Requirement =
When you come to the line with "Definition memory := Z -> Z.", begin repeating; continue exactly through the final line of the records and include nothing from before.

##### Records to process

(** * A segregated free-list allocator (mm.c): shallow embedding and properties

    The allocator of [src/mm.c] manages one byte arena obtained from the
    host through [mem_sbrk].  Blocks carry a header and a footer word
    [(size | alloc)]; free blocks are threaded on sixteen doubly linked
    lists through the first two words of their payload.

    The embedding follows the C text function by function:
    - the arena is a byte-addressed memory [Z -> Z]; [GET] and [PUT] read
      and write one 8-byte little-endian word ([uintptr_t] on LP64);
    - [size_t] values are integers in [0, 2^64) with the wrap-around written
      out ([wrap64]); the [int] temporaries of [mm_realloc] go through
      [to_int];
    - pointers are addresses in [Z], [NULL] is [0];
    - the globals [free_lists], [heap_listp] and the arena bounds are the
      fields of a [state] record that every function threads explicitly;
    - loops that follow links stored in memory take a [fuel] argument and
      return [None] when the fuel does not suffice. *)

From Stdlib Require Import ZArith List Bool Lia Sorting.Sorted.
Import ListNotations.
Local Open Scope Z_scope.

(** ** Machine integers *)

Definition wrap64 (x : Z) : Z := x mod 2 ^ 64.

(** Conversion to the 32-bit [int] of the C code (two's complement). *)
Definition to_int (x : Z) : Z := (x + 2 ^ 31) mod 2 ^ 32 - 2 ^ 31.

(** ** Basic constants and macros *)

Definition WSIZE : Z := 8.
Definition DSIZE : Z := 2 * WSIZE.
Definition CHUNKSIZE : Z := Z.shiftl 1 7.
Definition LISTS : Z := 16.
Definition NULL : Z := 0.

Definition MAX (x y : Z) : Z := if x >? y then x else y.

Definition PACK (size alloc : Z) : Z := Z.lor size alloc.

(** ** Byte-addressed memory *)

Definition memory := Z -> Z.

Definition byte_of (v i : Z) : Z := (v / 2 ^ (8 * i)) mod 256.

Definition rd (m : memory) (a : Z) : Z := m a mod 256.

##########

Task answer =
Definition memory := Z -> Z.

Definition byte_of (v i : Z) : Z := (v / 2 ^ (8 * i)) mod 256.

Definition rd (m : memory) (a : Z) : Z := m a mod 256.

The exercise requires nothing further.